**DATA FOR THIS TASK:**
(* ===== verification/VAPlicSpec.v ===== *)
(** * VAPlicSpec: theorems about the emulated APLIC

    What a guest's register writes reach of the physical controller, and the way from a target register
    to the message an injection sends. *)
From stdpp Require Import gmap list.
From S2P Require Import Prelude Bits Bitmap Vm VAPlic.
From S2P Require VPlic VPlicSpec.

(** ** What a guest reaches *)

(** An operation on the physical controller concerns only the VM: an interrupt it has; VM 0 alone
    configures the domain and clears enable words. *)
Definition guarded (vm : Vm) (e : aevent) : Prop :=
  match e with
  | PhysSourcecfg irq _ | PhysDelegate irq _ | PhysTargetMsi irq _ _ _ | PhysTargetDirect irq _ _ => has_interrupt vm irq = Some true
  | PhysDomaincfg _ _ _ => vm_id vm = 0
  | PhysEnable _ _ en => vm_id vm = 0 /\ en = false
  | _ => False
  end.
(** The operations that are passed on unchecked. *)
Definition unchecked (e : aevent) : Prop :=
  match e with PhysMsiaddr _ | PhysEnableNum _ | PhysClrEnableNum _ | PhysSetipnumLe _ => True | _ => False end.

(** [m] adds events of [R] to the log. *)
Definition alogs {A} (R : aevent -> Prop) (m : M AS A) : Prop :=
  forall s a s', m s = Ret a s' -> exists new, alog s' = alog s ++ new /\ Forall R new.

Section alogs.
Context (R : aevent -> Prop).

Lemma alogs_none {A} (m : M AS A) : (forall s a s', m s = Ret a s' -> alog s' = alog s) -> alogs R m.
Proof. intros H s a s' E. exists []. rewrite app_nil_r. split; [by eapply H|constructor]. Qed.
Lemma alogs_ret {A} (a : A) : alogs R (m_ret a).
Proof. apply alogs_none. by intros s a' s' [= _ <-]. Qed.
Lemma alogs_fault {A} f : alogs (A := A) R (m_fault f).
Proof. by intros s a s' E. Qed.
Lemma alogs_opt {A} f (o : option A) : alogs R (m_opt f o).
Proof. destruct o; [apply alogs_ret|apply alogs_fault]. Qed.
Lemma alogs_get : alogs R m_get.
Proof. apply alogs_none. by intros s a s' [= _ <-]. Qed.
Lemma alogs_gets {A} (f : AS -> A) : alogs R (m_gets f).
Proof. apply alogs_none. by intros s a s' [= _ <-]. Qed.
Lemma alogs_bind {A B} (m : M AS A) (k : A -> M AS B) : alogs R m -> (forall a, alogs R (k a)) -> alogs R (m_bind m k).
Proof.
  intros Hm Hk s b s'' (a & s' & E1 & E2)%m_bind_inv.
  destruct (Hm _ _ _ E1) as (n1 & H1 & F1). destruct (Hk _ _ _ _ E2) as (n2 & H2 & F2).
  exists (n1 ++ n2). rewrite H2, H1, app_assoc. split; [done|by apply Forall_app].
Qed.
Lemma alogs_if {A} (b : bool) (m1 m2 : M AS A) : (b = true -> alogs R m1) -> (b = false -> alogs R m2) -> alogs R (if b then m1 else m2).
Proof. destruct b; auto. Qed.
Lemma alogs_emit e : R e -> alogs R (aemit e).
Proof. intros He s [] s' [= <-]. exists [e]. split; [done|by repeat constructor]. Qed.
Lemma alogs_upd f : alogs R (upd_va f).
Proof. apply alogs_none. by intros s [] s' [= <-]. Qed.
Lemma alogs_assert b : alogs R (aassert b).
Proof. destruct b; [apply alogs_ret|apply alogs_fault]. Qed.
End alogs.

Create HintDb alogs discriminated.
#[export] Hint Resolve alogs_ret alogs_fault alogs_opt alogs_get alogs_gets alogs_emit alogs_upd alogs_assert : alogs.
Ltac alogs_tac :=
  repeat match goal with
  | |- alogs _ (m_bind _ _) => apply alogs_bind; [|intros ?]
  | |- alogs _ (if _ then _ else _) => apply alogs_if; intros ?
  end; auto with alogs.

Section guest.
Context (vm : Vm) (phys : Z).
Abbreviation allowed := (fun e => guarded vm e \/ unchecked e).

Lemma alogs_pass irq e : (has_interrupt vm irq = Some true -> allowed e) -> alogs allowed (pass vm irq e).
Proof.
  intros He s a s' E. unfold pass, a_has_interrupt in E.
  destruct (has_interrupt vm irq) as [h|]; [|done]. unfold m_opt in E. rewrite m_bind_ret in E.
  destruct h; [eapply alogs_emit; [by apply He|exact E]|eapply (alogs_ret allowed tt); exact E].
Qed.

Lemma alogs_write_sourcecfg irq value : alogs allowed (write_sourcecfg vm irq value).
Proof.
  unfold write_sourcecfg, set_sourcecfg, set_sourcecfg_delegate, a_has_interrupt.
  alogs_tac; apply alogs_pass; intros Hi; by left.
Qed.

Lemma alogs_write_target irq value : alogs allowed (write_target vm phys irq value).
Proof.
  unfold write_target, set_target_msi, set_target_direct, a_has_interrupt, get_msimode. cbv zeta.
  alogs_tac; apply alogs_pass; intros Hi; by left.
Qed.

(** C33. What a guest's APLIC driver reaches of the physical controller: a write changes the source or target of
    an interrupt only if it is the VM's own, and only VM 0 sets the domain's mode or clears words of enable
    bits.  But four registers are passed on without a check, whatever VM writes them and
    whatever value: so any guest enables, disables or raises any interrupt of the machine by number,
    and moves the address to which the controller sends all its messages. *)
Theorem aplic_guest_writes s addr value :
  (forall s', vm_write_register vm phys addr value s = Ret tt s' ->
     exists new, alog s' = alog s ++ new /\ Forall (fun e => guarded vm e \/ unchecked e) new) /\
  (forall off e, (off, e) ∈ [(0x1bc8, PhysMsiaddr (shlw 64 value 12)); (0x1edc, PhysEnableNum value);
                            (0x1fdc, PhysClrEnableNum value); (0x2000, PhysSetipnumLe value)] ->
     offset_at (va s) addr = off ->
     exists s', vm_write_register vm phys addr value s = Ret tt s' /\ alog s' = alog s ++ [e]).
Proof.
  split.
  - assert (alogs allowed (vm_write_register vm phys addr value)) as H; [|intros s'; apply H].
    unfold vm_write_register. cbv zeta.
    alogs_tac; try (by apply alogs_write_sourcecfg); try (by apply alogs_write_target);
      unfold set_domaincfg, set_msiaddr, set_enable_num, set_enable, clr_enable_num, setipnum_le; alogs_tac;
      apply alogs_emit; bool_to_prop; cbn [guarded unchecked]; tauto.
  - intros off e He Ho. unfold vm_write_register. rewrite (m_bind_Ret m_get _ s s s) by done. rewrite Ho.
    rewrite !elem_of_cons in He. destruct_or! He; [..|by apply elem_of_nil in He];
      injection He as -> ->; eexists; (split; [reflexivity|]); done.
Qed.
End guest.

(** ** From a target register to the message *)

(** The fields of a target register that is written with [hart], [guest] and [eiid] as the code packs them. *)
Lemma target_fields hart guest eiid : 0 <= hart < 64 -> 0 <= guest < 64 -> 0 <= eiid < 4096 ->
  let t := u32 (Z.lor (Z.lor (Z.shiftl hart 18) (Z.shiftl guest 12)) eiid) in
  Z.land (Z.shiftr t 18) 0x3f = hart /\ Z.land (Z.shiftr t 12) 0x3f = guest /\ Z.land t 0xfff = eiid.
Proof.
  intros Hh Hg He t.
  assert (t = hart * 2 ^ 18 + guest * 2 ^ 12 + eiid) as ->.
  { unfold t. rewrite !Z.shiftl_mul_pow2 by done.
    rewrite (lor_low hart (guest * 2 ^ 12) 18) by lia.
    replace (hart * 2 ^ 18 + guest * 2 ^ 12) with ((hart * 2 ^ 6 + guest) * 2 ^ 12) by lia.
    rewrite (lor_low _ eiid 12) by lia. apply wrap_small. unfold in_word. lia. }
  change 0x3f with (Z.ones 6). change 0xfff with (Z.ones 12). rewrite !Z.land_ones, !Z.shiftr_div_pow2 by done.
  repeat split; zdiv.
Qed.

Section msi.
Context (vm : Vm) (phys : Z).

(** In MSI mode: [irq] is the VM's, the hart field of [value] is that of its vCPU [c], and its guest field
    leaves room for the VM's number. *)
Definition msi_routed (irq value : Z) (c : Vcpu) : Prop :=
  has_interrupt vm irq = Some true /\ Z.testbit phys 2 = true /\
  vcpu vm (Z.land (Z.shiftr value 18) 0x3f) = Some c /\ 0 <= phys_id c < 64 /\
  0 <= vm_id vm /\ Z.land (Z.shiftr value 12) 0x3f + vm_id vm + 1 < 64.

Lemma vm_write_register_target s addr irq value : 1 <= irq < 1024 ->
  offset_at (va s) addr = 0x3000 + 4 * irq ->
  vm_write_register vm phys addr value s = write_target vm phys irq value s.
Proof.
  intros Hi Ho. unfold vm_write_register. rewrite (m_bind_Ret m_get _ s s s) by done. cbv zeta. rewrite Ho.
  repeat match goal with |- context [0x3000 + 4 * irq <=? ?b] =>
    first [rewrite (proj2 (Z.leb_gt (0x3000 + 4 * irq) b)) by lia|rewrite (proj2 (Z.leb_le (0x3000 + 4 * irq) b)) by lia] end.
  rewrite (proj2 (Z.leb_le 0x3004 _)) by lia. rewrite !andb_false_r. cbn [orb andb].
  replace ((0x3000 + 4 * irq - 0x3004) / 4 + 1) with irq by zdiv. rewrite wrap_small by (unfold in_word; lia). done.
Qed.

(** An interrupt that a guest routes goes to the core its vCPU runs on: in MSI mode, when the guest
    writes the target register of one of its own interrupts, with the number of its vCPU [c] as hart, the
    physical controller is programmed with the core of [c] and the guest number
    shifted by the VM's; and when the hypervisor later injects the interrupt, the message it
    sends has exactly that core, guest number and identity, read back from the packed register. *)
Theorem aplic_target_roundtrip s addr irq value c :
  1 <= irq < 1024 -> irq <> VPlic.IRQ_IPI -> irq <> VPlic.IRQ_GUEST_TIMER ->
  offset_at (va s) addr = 0x3000 + 4 * irq -> msi_routed irq value c ->
  let guest := Z.land (Z.shiftr value 12) 0x3f + vm_id vm + 1 in
  let eiid := Z.land value 0xfff in
  exists s1 s2, vm_write_register vm phys addr value s = Ret tt s1 /\ inject_intr irq s1 = Ret tt s2 /\
    alog s2 = alog s ++ [PhysTargetMsi irq (phys_id c) guest eiid; ImsicTrigger (phys_id c) guest eiid].
Proof.
  intros Hi H1 H2 Ho (Hh & Hm & Hc & Hp & Hv & Hg) guest eiid.
  rewrite (vm_write_register_target s addr irq value) by done.
  pose proof (land_ones_range (Z.shiftr value 12) 6 ltac:(lia)) as Hg0.
  change (Z.ones 6) with 0x3f in Hg0.
  pose proof (land_ones_range value 12 ltac:(lia)) as He. change (Z.ones 12) with 0xfff in He.
  destruct (target_fields (phys_id c) guest eiid Hp ltac:(lia) He) as (F1 & F2 & F3). cbv zeta in F1, F2, F3.
  set (t := u32 (Z.lor (Z.lor (Z.shiftl (phys_id c) 18) (Z.shiftl guest 12)) eiid)) in *.
  set (s1 := mkAS (with_target (<[irq - 1 := t]> (target (va s))) (va s)) (hvip_timer s) (hvip_software s) (stimer s) (agpr s)
    (alog s ++ [PhysTargetMsi irq (phys_id c) guest eiid])).
  assert (write_target vm phys irq value s = Ret tt s1) as Ew.
  { unfold write_target. cbv zeta. rewrite Hc. unfold get_msimode. rewrite m_bind_ret.
    assert (negb (Z.land (Z.shiftr phys 2) 1 =? 0) = true) as ->.
    { change 1 with (Z.ones 1). rewrite Z.land_ones, Z.shiftr_div_pow2 by done. rewrite Z.testbit_eqb in Hm by done.
      apply Z.eqb_eq in Hm. change (2 ^ 1) with 2. by rewrite Hm. }
    unfold a_has_interrupt, m_opt. rewrite Hh, m_bind_ret. fold eiid.
    rewrite (wrap_small 32) by (unfold in_word; lia). fold guest.
    unfold set_target_msi, pass, a_has_interrupt, m_opt, irq_in.
    rewrite (proj2 (Z.ltb_lt 0 irq)), (proj2 (Z.ltb_lt irq 1024)), Hh by lia. cbn [andb aassert].
    rewrite !m_bind_ret. done. }
  exists s1. eexists. split; [exact Ew|]. unfold inject_intr.
  rewrite (proj2 (Z.eqb_neq _ _) H2), (proj2 (Z.eqb_neq _ _) H1). unfold get_target.
  rewrite (proj2 (Z.ltb_ge irq 1)), (proj2 (Z.ltb_ge 1023 irq)) by lia. cbn [orb].
  rewrite (m_bind_Ret (m_gets _) _ s1 t s1).
  - split; [reflexivity|]. cbn [alog]. rewrite F1, F2, F3. subst s1. cbn [alog]. by rewrite <- app_assoc.
  - unfold m_gets. subst s1. cbn [va with_target target]. by rewrite lookup_insert_eq.
Qed.
End msi.

Definition demo_as : AS := mkAS (vaplic_new 0x0d000000) false false true ∅ [].
(** VM 2 with interrupt 5 and one vCPU, on core 3. *)
Definition aplic_vm : Vm := mkVm 2 (mkCpuCfg 1 8 None) [] [mkVcpu 0 3 2] (default DEFAULT (ba_set (DEFAULT : BitAlloc4K) 5)) 0 [].

Lemma aplic_target_roundtrip_witness :
  exists s1 s2, vm_write_register aplic_vm 4 0x0d003014 0x1007 demo_as = Ret tt s1 /\ inject_intr 5 s1 = Ret tt s2 /\
    alog s2 = [PhysTargetMsi 5 3 4 7; ImsicTrigger 3 4 7].
Proof.
  refine (aplic_target_roundtrip aplic_vm 4 demo_as 0x0d003014 5 0x1007 (mkVcpu 0 3 2) _ _ _ _ _).
  - lia.
  - done.
  - done.
  - by vm_compute.
  - unfold msi_routed. repeat split; by vm_compute.
Defined.

(** VM 2 raises interrupt 9, which it does not have. *)
Lemma aplic_guest_writes_witness :
  has_interrupt aplic_vm 9 = Some false /\
  exists s', vm_write_register aplic_vm 4 0x0d002000 9 demo_as = Ret tt s' /\ alog s' = [PhysSetipnumLe 9].
Proof.
  split; [by vm_compute|].
  refine (proj2 (aplic_guest_writes aplic_vm 4 demo_as 0x0d002000 9) 0x2000 (PhysSetipnumLe 9) _ _).
  - repeat (first [apply list_elem_of_here|apply list_elem_of_further]).
  - by vm_compute.
Defined.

**TASK TO CARRY OUT:**
Where does the word "PhysClrEnableNum" appear in the listing above? Copy every line that holds it.

**THE ANSWER:**
  match e with PhysMsiaddr _ | PhysEnableNum _ | PhysClrEnableNum _ | PhysSetipnumLe _ => True | _ => False end.
                            (0x1fdc, PhysClrEnableNum value); (0x2000, PhysSetipnumLe value)] ->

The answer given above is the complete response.